A simple image; but it recalls Bede likening life to a sparrow flying in and out of a Saxon mead-hall on a winter night.  Her tanka is modern, however - the car is in motion, so that the wasp, involuntarily, exits far from its point of entry. Add to this forced dislocation an implied sense of entrapment and danger, and the travellers’ own progress towards their destination, and you have a passably complex statement. Many of the tanka have that quality.

 

Trips are a major theme for Bluger. However, the poet’s larger, over-arching voyage is her battle with cancer, and the book relates that narrative.  The first section begins with glimpses of daily life, often laced with wry humour:

 

Testing

that theory again:

the drunker I get

the clearer

shines the moon

 

The second section continues in a similar vein, referring as well to family relations. Next come travel pieces, a sequence on writing, tanka on the death of her father, and travel again. Suddenly the tone darkens in “The Heat,” with a sense of nostalgia, foreboding, and loss. That unease explodes into naked terror in “A Plunge of Sky,” with the opening haiku:

 

Eyes widening

in the dark – my spine

arched

in agony I touch

the root of madness

 

In this section, Bluger grapples with the ultimate challenge – facing death with courage.  Fear gives way to wonder at the beauty of nature and to memories:

 

Awakened by pain

in a hospital room –

my hometown

in the moonlight

fresh snow has fallen

 

and to an irrepressible intelligence:

 

Poor woman

weeping to hear my case

is terminal

doesn’t know how I am:

basically curious

 

Once home, the poet writes:

 

It’s dawn

beached by light

the survivor

gapes up at the moving

clouds to learn

 

Throughout the eighth and ninth sections, Bluger describes her home life with clarity and poignancy.
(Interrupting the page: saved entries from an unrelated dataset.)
Lemma back_button_navigation_witness :
  (exists s0 s',
     selectAndDrawMenu unit idleToggle appTables (Some 1%nat) true freshUI
       = Some s0 /\
     menuPass unit idleCommand idleToggle idleCommand appTables landscape 30
       backClick s0 = GoesOn unit s' /\
     currentMenuTable unit s' = Some 0%nat /\
     drawn unit s' =
       drawn unit s0
       ++ [DrawTitleBarBackButton false; DrawTitleBar "My App" 0;
           ClearDisplaySpace; DrawMenuItem 1 "Log data" false;
           DrawMenuItem 2 "Sound:  On" false;
           DrawMenuItem 3 "Settings" false]) /\
  (exists s,
     displayAndExecuteMenu unit idleCommand idleToggle idleCommand appTables
       landscape 30 (Some 2%nat) [backClick] freshUI = Returns unit s) /\
  (exists s0,
     selectAndDrawMenu unit idleToggle appTables (Some 0%nat) true freshUI
       = Some s0 /\
     buttonTypeOnTitleBar unit s0 = TITLE_BAR_BUTTON_TYPE_NONE).
Proof.
  destruct (back_button_navigation unit idleCommand idleToggle idleCommand
              appTables landscape 30)
    as [_ [_ [Hself [_ [Hsub [Hexit _]]]]]].
  assert (Hclick : backClicked 30 backClick).
  { unfold backClicked. repeat split; vm_compute; congruence. }
  split; [|split].
  - destruct (selectAndDrawMenu unit idleToggle appTables (Some 1%nat) true
                freshUI) as [s0|] eqn:Hsel; [|vm_compute in Hsel; discriminate].
    exists s0.
    destruct (Hsub backClick s0
                (mkMENU_ITEM MENU_ITEM_TYPE_SUB_MENU_HEADER "Menu Name"
                   MENU_COLUMNS_2 (Some 0%nat))
                (mkMENU_ITEM MENU_ITEM_TYPE_MAIN_MENU_HEADER "My App"
                   MENU_COLUMNS_1 (Some 0%nat))
                0%nat (tl appMenu) 3)
      as [s' [Hpass [_ [Hcur [_ Hd]]]]];
      [vm_compute in Hsel; injection Hsel as <-; reflexivity
      | exact Hclick
      | vm_compute in Hsel; injection Hsel as <-; reflexivity
      | reflexivity | reflexivity | reflexivity | reflexivity |].
    exists s'. split; [reflexivity|]. split; [exact Hpass|].
    split; [exact Hcur|]. rewrite Hd.
    vm_compute in Hsel. injection Hsel as <-. reflexivity.
  - destruct (Hexit 2%nat
                (mkMENU_ITEM MENU_ITEM_TYPE_MAIN_MENU_HEADER
                   "Stopwatch Settings" MENU_COLUMNS_1 None)
                (tl stopwatchMenu) 3 freshUI [] backClick [])
      as [s' [Hret _]];
      [reflexivity | reflexivity | reflexivity | reflexivity
      | constructor | exact Hclick |].
    exists s'. exact Hret.
  - destruct (selectAndDrawMenu unit idleToggle appTables (Some 0%nat) true
                freshUI) as [s0|] eqn:Hsel; [|vm_compute in Hsel; discriminate].
    exists s0. split; [reflexivity|].
    destruct (Hself (Some 0%nat) freshUI s0
                (mkMENU_ITEM MENU_ITEM_TYPE_MAIN_MENU_HEADER "My App"
                   MENU_COLUMNS_1 (Some 0%nat))
                0%nat Hsel) as [Hnone _].
    + vm_compute in Hsel. injection Hsel as <-. reflexivity.
    + reflexivity.
    + reflexivity.
    + exact Hnone.
Defined.

(** ** The numeric keypad *)

Import Keypad.

Section KeypadLoop.

Variable Num : Type.
Variable atof : string -> Num.
Variable numLe : Num -> Num -> bool.
Variable forFloat : bool.
Variable titleBar : string.
Variables minValue maxValue : Num.

Local Abbreviation KState := (Keypad.State Num).
Local Abbreviation kValue := (Keypad.value Num).
Local Abbreviation kStr := (Keypad.valueStr Num).
Local Abbreviation kFirst := (Keypad.firstFlg Num).
Local Abbreviation kDrawn := (Keypad.drawn Num).
Local Abbreviation kPass :=
  (keypadPass Num atof numLe forFloat titleBar minValue maxValue).
Local Abbreviation kLoop :=
  (keypadLoop Num atof numLe forFloat titleBar minValue maxValue).
Local Abbreviation inRange :=
  (fun n : Num => numLe minValue n && numLe n maxValue).

Lemma addDrawn_nil (s : KState) : addDrawn Num [] s = s.
Proof. destruct s. unfold addDrawn. cbn. rewrite app_nil_r. reflexivity. Qed.

(** The answer of [checkForButtonClicked] to a click: on the button, off
    the button. *)
Lemma click_on (ui : TouchUI) (b : BUTTON) :
  clicked b ui -> checkForButtonClicked ui b = (true, [drawButton b false]).
Proof.
  intros [Hk Hin]. unfold checkForButtonClicked, isNoEvent. rewrite Hk.
  cbn [eventType_eqb]. cbv zeta.
  rewrite (rect_false ui TOUCH_PUSHED_EVENT) by wrong_kind.
  rewrite (rect_true ui TOUCH_RELEASED_EVENT) by assumption.
  reflexivity.
Qed.

Lemma click_off (ui : TouchUI) (b : BUTTON) :
  ~ inButton b (touchEventX ui) (touchEventY ui) ->
  checkForButtonClicked ui b = (false, []).
Proof.
  intros Hout. unfold checkForButtonClicked.
  destruct (isNoEvent ui); [reflexivity|]. cbv zeta.
  rewrite !rect_false by (intros [_ Hin]; apply Hout; exact Hin).
  reflexivity.
Qed.

Lemma onClick_off (ui : TouchUI) (b : BUTTON) (action : KState -> KState)
    (s : KState) :
  ~ inButton b (touchEventX ui) (touchEventY ui) ->
  onClick Num ui b action s = s.
Proof.
  intros Hout. unfold onClick. rewrite (click_off ui b Hout).
  apply addDrawn_nil.
Qed.

Ltac button_geometry :=
  unfold inButton, buttonX2, buttonY2, buttonX1, buttonY1, okButton,
    cancelButton, delButton, otherButton, button0, button1, button2, button3,
    button4, button5, button6, button7, button8, button9, buttonDot,
    buttonMinus, digitButton, OTHER_BUTTONS_X, OTHER_BUTTONS_Y,
    OTHER_BUTTONS_WIDTH, OTHER_BUTTONS_HEIGHT, OTHER_BUTTONS_SPACING,
    DIGIT_BUTTONS_X, DIGIT_BUTTONS_Y, DIGIT_BUTTONS_HORZ_SPACING,
    DIGIT_BUTTONS_VERT_SPACING, DIGIT_BUTTONS_WIDTH, DIGIT_BUTTONS_HEIGHT in *;
  cbn [Button.centerX Button.centerY Button.width Button.height] in *.

(** The OK and the Cancel button lie apart from the editing buttons and from
    each other. *)
Lemma editPass_off (ui : TouchUI) (s : KState) :
  inButton okButton (touchEventX ui) (touchEventY ui) \/
  inButton cancelButton (touchEventX ui) (touchEventY ui) ->
  editPass Num forFloat ui s = s.
Proof.
  intros Hin. unfold editPass, digitPass, digitKeys.
  cbn [fold_left fst snd]. cbv zeta.
  rewrite !onClick_off
    by (destruct forFloat; button_geometry; lia).
  destruct forFloat; reflexivity.
Qed.

Lemma ok_not_cancel (x y : Z) :
  inButton okButton x y -> ~ inButton cancelButton x y.
Proof. button_geometry. lia. Qed.

(** A click on OK. *)
Lemma pass_ok (ui : TouchUI) (s : KState) :
  clicked okButton ui ->
  kPass ui s =
  let s1 := mkState Num (kStr s) (kFirst s) (atof (kStr s))
              (kDrawn s ++ [drawButton okButton false]) in
  if inRange (atof (kStr s)) then Keypad.Returns Num true s1
  else Keypad.GoesOn Num
         (addDrawn Num [DrawTitleBar outOfRangeText 0; Delay 1500;
                        DrawTitleBar titleBar 0] s1).
Proof.
  intros Hok. pose proof Hok as [Hk Hin].
  unfold keypadPass. rewrite editPass_off by (left; exact Hin).
  rewrite (click_on ui okButton Hok). cbv zeta.
  cbn [addDrawn Keypad.valueStr Keypad.firstFlg Keypad.value Keypad.drawn].
  destruct (numLe minValue (atof (kStr s)) && numLe (atof (kStr s)) maxValue).
  - reflexivity.
  - rewrite (click_off ui cancelButton)
      by (apply ok_not_cancel; exact Hin).
    cbv zeta. rewrite addDrawn_nil. reflexivity.
Qed.

(** A click on Cancel. *)
Lemma pass_cancel (ui : TouchUI) (s : KState) :
  clicked cancelButton ui ->
  kPass ui s =
  Keypad.Returns Num false (addDrawn Num [drawButton cancelButton false] s).
Proof.
  intros Hc. pose proof Hc as [Hk Hin].
  unfold keypadPass. rewrite editPass_off by (right; exact Hin).
  rewrite (click_off ui okButton)
    by (intros Hok; exact (ok_not_cancel _ _ Hok Hin)).
  cbv zeta. rewrite addDrawn_nil.
  rewrite (click_on ui cancelButton Hc). reflexivity.
Qed.

Lemma checked_clicked (ui : TouchUI) (b : BUTTON) :
  fst (checkForButtonClicked ui b) = true -> clicked b ui.
Proof. intros H. apply clicked_true in H. exact H. Qed.

(** Editing leaves the value alone. *)
Lemma addChar_value (c : ascii) (s : KState) :
  kValue (keypad_AddCharToStringBuf Num c s) = kValue s.
Proof.
  unfold keypad_AddCharToStringBuf. cbv zeta.
  destruct (MAX_CHARACTERS <=? String.length (kStr s))%nat; reflexivity.
Qed.

Lemma onClick_value (ui : TouchUI) (b : BUTTON) (action : KState -> KState)
    (s : KState) :
  (forall s0, kValue (action s0) = kValue s0) ->
  kValue (onClick Num ui b action s) = kValue s.
Proof.
  intros Hact. unfold onClick.
  destruct (checkForButtonClicked ui b) as [[|] dr]; cbv zeta.
  - rewrite Hact. reflexivity.
  - reflexivity.
Qed.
The poems attain a rare intensity in speaking of the preciousness of marriage and home, the strains imposed by illness, and the naturalness of death.

 

After dwelling briefly on correspondence with soulmates in Japan, Bluger continues, serenely, to chronicle the final stages of her illness.

 

The last section in Zen Mercies contains some of the most moving poetry I know.  The author has abandoned fear, turning instead to a profound sense of unity with nature. Here are just three of the texts:

 

Something

inside me cascades

with that willow

trailing chartreuse fronds

in the swollen stream

***

 

Willows

bending in wind

& my blown mind

becoming that

rolling cloud pond

***

 

I am being

blown slowly away

my bones

washed clean

in a river of wind

 

 

These tanka bring to a close an astonishing tour de force:  Bluger has created a narrative of rock-solid strength and profundity with the wispiest of texts.  The book’s value lies not in technical virtuosity, though it has that; it is the spiritual message and human story that count.  The ephemeral moments of daily life give rise to universal truths while continuing to support and nourish them.  That, surely, is poetry at its best.